Public Information Notices (PINs) are issued, (i) at the request of a member country, following the conclusion of the Article IV consultation for countries seeking to make known the views of the IMF to the public. This action is intended to strengthen IMF surveillance over the economic policies of member countries by increasing the transparency of the IMF's assessment of these policies; and (ii) following policy discussions in the Executive Board at the decision of the Board.

On August 22, 2003, the Executive Board of the International Monetary Fund (IMF) concluded the Article IV consultation with the Czech Republic.1

Background

The Czech Republic will have completed the transition from central planning to European Union (EU) membership in little more than a decade. Initial conditions were good—the fiscal position was healthy and external and public debt low—and stabilization occurred rapidly. But restructuring proceeded slowly and only speeded up after the 1997 currency crisis. Structural reforms, including privatization, got new momentum afterwards and increased the country's attractiveness for foreign investors, helped modernize the economy, and set the stage for renewed growth by the late 1990s.

Recently, the economy has shown considerable resilience in the face of the global slowdown. GDP growth slowed, but still posted a rate of 2 percent in 2002 despite serious floods. At 2.2 percent, it remained solid in the first quarter of 2003. Growth was underpinned by strong private consumption (reflecting rapid growth of wages and lending to households), rising goods exports, and a sizable fiscal stimulus. On the negative side, investment, which is geared toward prospects for final demand in Europe, slowed. Restructuring and weakening growth contributed to the upward drift of the registered unemployment rate.

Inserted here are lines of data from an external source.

(** Line 650: [return global_step, tr_loss / global_step, optimizer]
    (the optimizer is left out of the result). *)
Definition train_return (l : locals) : M (Z * F64.t) :=
  if global_step l =? 0 then raise ZeroDivisionError
  else ret (global_step l, F64.div (tr_loss l) (F64.of_Z (global_step l))).

Definition train (x : externals) (fuel : nat) (env : environ) (args : Args)
    : M (Z * F64.t) :=
  l <- train_loops x fuel env args;;
  train_return l.

(** The schedule [train] builds at lines 487-494, when it gets there. *)
Definition schedule_of (x : externals) (env : environ) (args : Args)
    : result (list F64.t) :=
  match plan_epochs env x args with
  | Raise e => Raise e
  | Ok plan =>
      match estimate_n_iter x args (fst plan) with
      | Raise e => Raise e
      | Ok n_iter =>
          Ok (frange_cycle_zero_linear x n_iter F64.zero (beta args) 10
                (ratio_increase args) (ratio_zero args))
      end
  end.

(** ** The entry point *)

(** The options of [main] that only its start-up checks read. *)
Record startup : Type := {
  decoder_is_bert_or_roberta : bool;
  mlm : bool;
  eval_data_file_given : bool;
  do_eval : bool;
  output_dir_populated : bool;
  overwrite_output_dir : bool;
  do_train : bool
}.

Definition with_local_rank (args : Args) (r : Z) : Args :=
  {| local_rank := r;
     max_steps := max_steps args;
     num_train_epochs := num_train_epochs args;
     gradient_accumulation_steps := gradient_accumulation_steps args;
     per_gpu_train_batch_size := per_gpu_train_batch_size args;
     logging_steps := logging_steps args;
     save_steps := save_steps args;
     beta := beta args;
     ratio_increase := ratio_increase args;
     ratio_zero := ratio_zero args;
     use_beta_schedule := use_beta_schedule args;
     use_deterministic_connect := use_deterministic_connect args;
     use_philly := use_philly args;
     distributed := distributed args;
     evaluate_during_training := evaluate_during_training args |}.

(** Lines 982-1208 of [main]: the start-up checks, the topology, the
    call of [train] and the final checkpoint. *)
Definition main (x : externals) (fuel : nat) (env : environ) (s : startup)
    (args : Args) : M unit :=
  when (decoder_is_bert_or_roberta s && negb (mlm s)) (raise ValueError);;;
  when (negb (eval_data_file_given s) && do_eval s) (raise ValueError);;;
  when (output_dir_populated s && do_train s && negb (overwrite_output_dir s))
       (raise ValueError);;;
  gpus <- lift (gpu_indices env true);;
  let args := with_local_rank args (ompi_rank env) in
  _ <- lift (py_getitem gpus 0);;
  global_step <-
    (if do_train s
     then r <- train x fuel env args;; ret (fst r)
     else ret 0);;
  when (do_train s && ((local_rank args =? -1) || (dist_rank x =? 0)))
       (save_checkpoint x fuel args global_step).

(** ** Observations on the event log *)

(** A batch on which gradients are applied: line 595. *)
Definition boundary (args : Args) (p : pos) : bool :=
  (p_step p + 1) mod gradient_accumulation_steps args =? 0.

Definition is_forward (e : event) : bool :=
  match e with Forward _ _ _ _ => true | _ => false end.
Definition is_boundary_forward (args : Args) (e : event) : bool :=
  match e with Forward p _ _ _ => boundary args p | _ => false end.
Definition is_clip (e : event) : bool :=
  match e with ClipGradNorm _ => true | _ => false end.
Definition is_optimizer_step (e : event) : bool :=
  match e with OptimizerStep _ => true | _ => false end.
Definition is_scheduler_step (e : event) : bool :=
  match e with SchedulerStep _ => true | _ => false end.
Definition is_loop_zero_grad (e : event) : bool :=
  match e with ZeroGrad (Some _) => true | _ => false end.

Definition count (f : event -> bool) (tr : list event) : Z :=
  Z.of_nat (List.length (filter f tr)).

(** The turns of the file loop, in order: (epoch, idx_file). *)
Definition file_turns (tr : list event) : list (nat * nat) :=
  flat_map (fun e => match e with FileBegin ep i => [(ep, i)] | _ => [] end) tr.

(** The worlds an outcome can end in. *)
Definition final_world {A} (o : outcome A) : option world :=
  match o with Done _ w => Some w | Fail _ w => Some w | Hang => None end.

(** ** Reasoning about monadic code *)

Definition sat {A} (Q : A -> world -> Prop) (E : exn -> world -> Prop)
    (o : outcome A) : Prop :=
  match o with
  | Done a w => Q a w
  | Fail e w => E e w
  | Hang => True
  end.



(** Invariants that do not look at the file system, and invariants
    that do not mind the attempt counter being logged. *)
Definition fs_blind (I : world -> Prop) : Prop :=
  forall w ds fs n, I w ->
    I {| fs_dirs := ds; fs_files := fs; fs_writes := n;
         forwards := forwards w; trace := trace w |}.

Definition attempt_log_blind (I : world -> Prop) : Prop :=
  forall w n, I w -> I (log_event w (SaveAttemptLogged n)).

Definition keeps (I : world -> Prop) {A} (c : M A) : Prop :=
  forall w, I w -> sat (fun _ => I) (fun _ => I) (c w).


(** The events [train] logs outside the batch loop. *)
Definition structural (x : externals) (e : event) : Prop :=
  match e with
  | TbWriterOpen | LoaderReset _ | ZeroGrad None => True
  | FileBegin _ i => (i + 1 < num_files x)%nat
  | _ => False
  end.

(** What lines 534-554 give a forward call, for the schedule that
    [train] built: the step counter, the weight and the mode. *)
Definition forward_ok (args : Args) (built : result (list F64.t))
    (e : event) : Prop :=
  match e with
  | Forward _ gs b m =>
      exists sched,
        built = Ok sched /\
        0 <= gs /\
        (use_beta_schedule args = true ->
           (gs < Z.of_nat (List.length sched) ->
              nth_error sched (Z.to_nat gs) = Some b) /\
           (Z.of_nat (List.length sched) <= gs -> b = F64.one)) /\
        (use_beta_schedule args = false -> b = F64.zero) /\
        m = fb_mode_of args b
  | _ => True
  end.

(** The events of one batch: everything [train_batch] can log. *)
Definition batch_event (e : event) : Prop :=
  match e with
  | TbWriterOpen | LoaderReset _ | FileBegin _ _ | ZeroGrad None => False
  | _ => True
  end.

(** What the loops may log, by lines 506 and 595-609: only turns of
    the file loop before the last file, and optimizer work only on
    accumulation boundaries. *)
Definition loop_event_ok (x : externals) (args : Args) (e : event) : Prop :=
  match e with
  | FileBegin _ i => (i + 1 < num_files x)%nat
  | ClipGradNorm p | OptimizerStep p | SchedulerStep p | ZeroGrad (Some p) =>
      boundary args p = true
  | _ => True
  end.

(** The turns of the file loop of a run of [n_epochs] epochs over
    [n_files] files. *)
Definition all_file_turns (n_epochs n_files : nat) : list (nat * nat) :=
  flat_map (fun ep => map (pair ep) (seq 0 (n_files - 1))) (seq 0 n_epochs).

(** How often the log shows a forward call on an accumulation
    boundary, a gradient clipping, an optimizer step, a scheduler
    step and a gradient zeroing inside the loops. *)
Definition tally (args : Args) (tr : list event) : Z * Z * Z * Z * Z :=
  (count (is_boundary_forward args) tr, count is_clip tr,
   count is_optimizer_step tr, count is_scheduler_step tr,
   count is_loop_zero_grad tr).

Definition b2z (b : bool) : Z := if b then 1 else 0.

(** The three start-up checks of [main] all pass. *)
Definition startup_ok (s : startup) : bool :=
  negb (decoder_is_bert_or_roberta s && negb (mlm s))
  && negb (negb (eval_data_file_given s) && do_eval s)
  && negb (output_dir_populated s && do_train s && negb (overwrite_output_dir s)).

(** The file system of a world: directories, files and the number of
    writes issued. *)
Definition file_system (w : world) : list dir * list file * nat :=
  (fs_dirs w, fs_files w, fs_writes w).

(** The world after [k] attempts in a row have failed, the first of
    them numbered [n + 1]; [None] when one of them does not fail. *)
Fixpoint after_failures (body : Z -> M unit) (n : Z) (k : nat) (w : world)
    : option world :=
  match k with
  | O => Some w
  | S k' =>
      match body (n + 1) w with
      | Fail _ w1 => after_failures body (n + 1) k' w1
      | _ => None
      end
  end.

(** ** Sample runs *)

Definition half : F64.t := F64.div (F64.of_Z 1) (F64.of_Z 2).

(** A schedule generator that holds the stop value from the start. *)
Definition hold_stop (n_iter : Z) (start stop : F64.t) (n_cycle : Z)
    (ratio_increase ratio_zero : F64.t) : list F64.t :=
  repeat stop (Z.to_nat n_iter).

(** A corpus of [n_files] files whose first file has [n_examples]
    examples, a loader that yields [n_batches] batches at every turn,
    a wrapped model whose loss is always 1.0, and a storage that
    refuses its first [refused] writes. *)
Definition sample_externals (n_files : nat) (n_examples : Z)
    (n_batches : nat) (refused : nat) : externals :=
  {| faulty := fun n => (n <? refused)%nat;
     loss_item := fun _ => F64.one;
     frange_cycle_zero_linear := hold_stop;
     len_train_dataloader := Z.of_nat n_batches;
     num_examples := n_examples;
     batches := fun _ _ => n_batches;
     num_files := n_files;
     has_module := true;
     world_size := 1;
     dist_rank := 0 |}.

Definition sample_args (rank steps_max : Z) (epochs : Z) (gas : Z)
    (target : F64.t) (schedule : bool) : Args :=
  {| local_rank := rank;
     max_steps := steps_max;
     num_train_epochs := F64.of_Z epochs;
     gradient_accumulation_steps := gas;
     per_gpu_train_batch_size := 4;
     logging_steps := 0;
     save_steps := 1;
     beta := target;
     ratio_increase := F64.zero;
     ratio_zero := F64.zero;
     use_beta_schedule := schedule;
     use_deterministic_connect := false;
     use_philly := false;
     distributed := false;
     evaluate_during_training := false |}.

Definition world_of {A} (o : outcome A) : world :=
  match final_world o with Some w => w | None => world0 end.

Definition value_of {A} (o : outcome A) (default : A) : A :=
  match o with Done a _ => a | _ => default end.

(** The forward calls of a log: position, step counter and weight. *)
Definition forward_calls (tr : list event) : list (nat * nat * Z * Z * F64.t) :=
  flat_map (fun e => match e with
                     | Forward p gs b _ => [(p_epoch p, p_file p, p_step p, gs, b)]
                     | _ => []
                     end) tr.

(** Two batches per turn, three files, [max_steps = 2], no
    accumulation: [train] plans [2 // 2 + 1 = 2] epochs. *)
Definition capped_run : outcome (Z * F64.t) :=
  train (sample_externals 3 8 2 0) 0 (host 1 0 1)
        (sample_args 1 2 1 1 F64.one true) world0.

(** One epoch over three files of four examples, two batches per
    turn, target weight 0.5, schedule on: the schedule has
    [int(1.0 * (4 / 4) * 3) = 3] entries. *)
Definition long_run : outcome (Z * F64.t) :=
  train (sample_externals 3 4 2 0) 0 (host 1 0 1)
        (sample_args 1 (-1) 1 1 half true) world0.

(** The same run with the schedule switched off. *)
Definition unscheduled_run : outcome (Z * F64.t) :=
  train (sample_externals 3 4 2 0) 0 (host 1 0 1)
        (sample_args 1 (-1) 1 1 half false) world0.

(** Two epochs, three files, four batches per turn, gradients
    accumulated over two batches, no step bound, on rank 0. *)
Definition accumulating_run : outcome (Z * F64.t) :=
  train (sample_externals 3 16 4 0) 0 (host 1 0 1)
        (sample_args 0 (-1) 2 2 F64.one true) world0.
(** The request whose retrieval returns no document. *)
Lemma chat_run_empty retriever (query : gmap string string) user_query w sys :
  query !! "message" = Some user_query -> user_query <> "" ->
  retrieve retriever user_query TOP_K_RESULTS None = Ok [] ->
  let now i := clock sys (i + ticks sys) in
  exists w',
    chat retriever query w sys
    = (Ok {| query := user_query;
             response := _fallback_response user_query;
             confidence := 75.0;
             documents_retrieved := 0;
             response_time := format_fixed 2 (now 6 - now 0) +:+ "s";
             retrieved_documents := [] |},
       w', ticked 8 sys) /\
    Context.conversation_history (context_manager w')
    = Context.conversation_history (context_manager w)
      ++ [{| Context.role := "user"; Context.content := user_query;
             Context.timestamp := now 2; Context.metadata := None |}] /\
    Context.retrieved_documents (context_manager w')
    = Context.retrieved_documents (context_manager w) /\
    Context.current_query (context_manager w') = Some user_query /\
    Metrics.metrics_history (metrics_tracker w')
    = Metrics.metrics_history (metrics_tracker w)
      ++ [minimal_metrics (now 7) (now 5 - now 4) (now 6 - now 0) user_query
                          (_fallback_response user_query)] /\
    Metrics.current_timers (metrics_tracker w')
    = delete "total_response"
        (delete "document_retrieval"
           (<["document_retrieval" := now 4]>
              (delete "query_processing"
                 (<["query_processing" := now 1]>
                    (<["total_response" := now 0]>
                       (Metrics.current_timers (metrics_tracker w))))))).
Proof.
  intros Hq Hne He now. eexists. split.
  - enter_chat Hq Hne. rewrite He.
    erewrite step_stop by timer_lookup.
    rewrite decide_True by done. unfold fallback.
    erewrite step_stop by timer_lookup.
    rewrite step_time, step_record. reflexivity.
  - by repeat split.
Qed.

(** The request whose retrieval returns documents. *)
Lemma chat_run_documents retriever (query : gmap string string) user_query w sys docs :
  query !! "message" = Some user_query -> user_query <> "" ->
  retrieve retriever user_query TOP_K_RESULTS None = Ok docs -> docs <> [] ->
  let now i := clock sys (i + ticks sys) in
  exists answer score w',
    _generate_response user_query docs = Ok answer /\
    _calculate_confidence docs = Ok score /\
    chat retriever query w sys
    = (Ok {| query := user_query;
             response := answer;
             confidence := score;
             documents_retrieved := length docs;
             response_time := format_fixed 2 (now 8 - now 0) +:+ "s";
             retrieved_documents := summary <$> slice_to docs 3 |},
       w', ticked 11 sys) /\
    Context.conversation_history (context_manager w')
    = Context.conversation_history (context_manager w)
      ++ [{| Context.role := "user"; Context.content := user_query;
             Context.timestamp := now 2; Context.metadata := None |};
          {| Context.role := "assistant"; Context.content := answer;
             Context.timestamp := now 9; Context.metadata := None |}] /\
    Context.retrieved_documents (context_manager w')
    = Context.retrieved_documents (context_manager w)
      ++ (Context.of_dict <$> (as_dict <$> docs)) /\
    Context.current_query (context_manager w') = Some user_query /\
    Metrics.metrics_history (metrics_tracker w')
    = Metrics.metrics_history (metrics_tracker w)
      ++ [{| Metrics.timestamp := now 10;
             Metrics.query_processing_time := now 3 - now 1;
             Metrics.document_retrieval_time := now 5 - now 4;
             Metrics.response_generation_time := now 7 - now 6;
             Metrics.total_response_time := now 8 - now 0;
             Metrics.documents_retrieved := length docs;
             Metrics.documents_used := 3 `min` length docs;
             Metrics.context_length :=
               String.length user_query +
               foldl plus 0 ((fun doc => String.length (res_content doc)) <$> docs);
             Metrics.query_length := String.length user_query;
             Metrics.response_length := String.length answer;
             Metrics.similarity_scores := res_score <$> docs;
             Metrics.metadata := None |}] /\
    Metrics.current_timers (metrics_tracker w')
    = delete "total_response"
        (delete "response_generation"
           (<["response_generation" := now 6]>
              (delete "document_retrieval"
                 (<["document_retrieval" := now 4]>
                    (delete "query_processing"
                       (<["query_processing" := now 1]>
                          (<["total_response" := now 0]>
                             (Metrics.current_timers (metrics_tracker w))))))))).
Proof.
  intros Hq Hne He Hdocs now.
  destruct (generate_response_ok user_query docs Hdocs) as [answer Hanswer].
  destruct (calculate_confidence_returns docs) as [score Hscore].
  exists answer, score. eexists. split; [done|]. split; [done|]. split.
  - enter_chat Hq Hne. rewrite He.
    erewrite step_stop by timer_lookup.
    rewrite decide_False by done.
    rewrite step_start.
    erewrite step_context by apply add_retrieved_documents_run.
    rewrite Hanswer, step_lift.
    erewrite step_stop by timer_lookup.
    erewrite step_stop by timer_lookup.
    erewrite step_context by reflexivity.
    rewrite step_time, step_record, Hscore, step_lift. reflexivity.
  - repeat split. simpl. by rewrite <- app_assoc.
Qed.
End chat_runs.

(** ** What a request of [chat] does *)

Section chat_more.
Import Retriever App.
Implicit Types (w : World) (sys : Sys) (retriever : HybridRetriever).

(** X20.  A request without a message, or with an empty one, is answered
    with status 500: the exception of status 400 is raised inside the
    [try] whose handler turns every exception into status 500.  No timer
    is started and nothing is stored. *)
Theorem chat_without_message_is_500 retriever (query : gmap string string) w sys :
  default "" (query !! "message") = "" ->
  chat retriever query w sys
  = (Raise (HTTPException 500 "Error processing chat query: 400: Message is required"),
     w, sys).
Proof.
  intros Hq. unfold chat. cbv zeta. rewrite Hq.
  by rewrite decide_True.
Qed.
(** One iteration of the loop, call by call. *)
Lemma check_target_trace method ci t (s : @State JsonObj) :
  let target := Some (join " " (snd t)) in
  let cmd := get_command H method ci (cwd s) (cwd s) target true in
  let argv := augment H method (snd t) cmd in
  let p := proc_script H (length (proc_runs (log s))) argv (cwd s)
                       (env cmd) in
  let rel := Some (msg_rel_path cmd) in
  let src := Some (fst t) in
  let out := check_target H method ci t s in
  let after := match spawn p with
               | Some _ => []
               | None => CProcWait :: callback_calls rel src (events p)
               end in
  log (fst out) =
    (log s ++ CGetCommand method target ::
              CProcRun argv (cwd s) (env cmd) src :: after)%list /\
  store (fst out) = (store s ++ added after)%list /\
  view_status (fst out) = view_status s /\
  (json_objs (events p) = [] \/ spawn p <> None ->
   this_view_found (fst out) = this_view_found s) /\
  snd out = match spawn p, exit p with
            | Some e, _ => Raise e
            | None, Some e => Raise e
            | None, None =>
                if this_view_found (fst out) then Break else Normal
            end.
Proof.
  intros target cmd argv p rel src out after. subst out.
  rewrite check_target_eq. fold target cmd argv. cbv zeta.
  set (s1 := set_current_target_src _ _).
  rewrite run_and_wait_eq. cbv zeta.
  assert (Hp : proc_script H (length (proc_runs (log s1))) argv (cwd s1)
                 (env cmd) = p).
  { subst s1 p. simpl. by rewrite proc_runs_app, app_nil_r. }
  rewrite Hp.
  change (cwd s1) with (cwd s). change (current_target_src s1) with src.
  set (s2 := emit _ s1).
  assert (L2 : log s2 = (log s ++ [CGetCommand method target;
                                   CProcRun argv (cwd s) (env cmd) src])%list).
  { subst s2 s1. simpl. by rewrite <- app_assoc. }
  subst after. destruct (spawn p) as [e|].
  - cbn [fst snd]. rewrite L2. simpl. rewrite app_nil_r.
    repeat split; auto.
  - destruct (for_each_deliver_trace (events p) (emit CProcWait s2))
      as (L & T & _ & _ & _ & _ & V & B).
    change (cur_msg_rel_path (emit CProcWait s2)) with rel in L, T.
    change (current_target_src (emit CProcWait s2)) with src in L, T.
    set (s3 := fst (for_each (events p) (deliver H) (emit CProcWait s2)))
      in *.
    assert (L3 : log s3 =
                 (log s ++ CGetCommand method target ::
                    CProcRun argv (cwd s) (env cmd) src ::
                    CProcWait :: callback_calls rel src (events p))%list).
    { rewrite L.
      change (log (emit CProcWait s2)) with (log s2 ++ [CProcWait])%list.
      rewrite L2. by rewrite <- !app_assoc. }
    assert (F3 : json_objs (events p) = [] \/ None <> (None : option exn) ->
                 this_view_found s3 = this_view_found s).
    { intros [E | E]; [ | done]. by rewrite (B E). }
    assert (T3 : store s3 =
                 (store s ++ added (CProcWait ::
                                      callback_calls rel src (events p)))%list)
      by exact T.
    assert (V3 : view_status s3 = view_status s) by exact V.
    clearbody s3.
    destruct (exit p); [ | destruct (this_view_found s3) eqn:F ];
      cbn [fst snd]; rewrite ?F; repeat split; auto.
Qed.

End Callbacks.

(** ** What one process contributes *)

(** X1: when the process of a target starts, every JSON object it
    emits is added to the messages once, in the order of arrival, with
    the base path of the target's command and the source file of the
    target; nothing else is added, whether or not the wait then
    raises. *)
Theorem json_forwarded_with_target {CommandInfo JsonObj : Type}
    (H : @Host CommandInfo JsonObj) (method : string) (ci : CommandInfo)
    (t : string * list string) (s : @State JsonObj) :
  let target := Some (join " " (snd t)) in
  let cmd := get_command H method ci (cwd s) (cwd s) target true in
  let p := proc_script H (length (proc_runs (log s)))
             (augment H method (snd t) cmd) (cwd s) (env cmd) in
  let out := fst (check_target H method ci t s) in
  let forwarded :=
    map (fun obj => mkMessage (Some (msg_rel_path cmd)) obj (Some (fst t)))
        (json_objs (events p)) in
  spawn p = None ->
  added (calls_since s out) = forwarded /\
  store out = (store s ++ forwarded)%list.
Proof.
  intros target cmd p out forwarded Hs.
  destruct (check_target_trace H method ci t s) as (L & T & _).
  fold target cmd p in L, T. fold out in L, T. rewrite Hs in L, T.
  rewrite (calls_since_app _ _ _ L), T.
  change (added (CGetCommand method target :: _ :: CProcWait :: ?l))
    with (added l).
  change (added (CProcWait :: ?l)) with (added l).
  by rewrite added_callback_calls.
Qed.

Lemma library_messages_carry_target :
  let H := Demo.host 4000 true (Some "/proj") "check" true
                     Corner.scripts_noisy in
  store (fst (check_target H "check" "check" ("src/lib.rs", ["--lib"])
                Demo.busy)) =
  [mkMessage (Some "/proj") "old" (Some "src/lib.rs");
   mkMessage (Some "/proj") "other" (Some "src/lib.rs")].
Proof.
  intros H.
  exact (proj2 (json_forwarded_with_target H "check" "check"
                  ("src/lib.rs", ["--lib"]) Demo.busy eq_refl)).
Defined.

The export sector held up well despite a stronger koruna. Like other Central European countries, the Czech Republic has a strong record in penetrating the EU market. Geographical advantage, reinforced by growing cross-border integration of production processes, has outweighed any direct cost-competitiveness disadvantage vis-à-vis competitors from other regions. As a result, the temporary rise of the koruna against the euro from late 2001 until mid-2002 and sluggish demand in Europe slowed but did not halt export growth. Reflecting this, the trade balance improved. However, the current account deficit widened to 6½ percent of GDP on account of a large increase in reinvested earnings and transferred dividends by foreign direct investors.

With a surge in FDI and other investments, the koruna came under strong upward pressure beginning in late 2001. FDI accelerated sharply owing to the privatization of the gas utility. Expectations of this appreciation precipitated other inflows as commercial banks in particular attempted to reap gains on koruna holdings by repatriating their foreign deposits and borrowing from abroad. These pressures and their likely inflation effects prompted the Czech National Bank (CNB) to cut interest rates sharply and undertake some $6½ billion of sterilized intervention and off-market purchase of privatization receipts. Late in the year, after the koruna had stabilized, banks partially reversed their inflows by buying foreign debt instruments. The CNB's sterilization operations resulted in an increase in central bank instruments on the balance sheets of banks, bringing banks' holdings of government and CNB paper to about one-third of their total assets.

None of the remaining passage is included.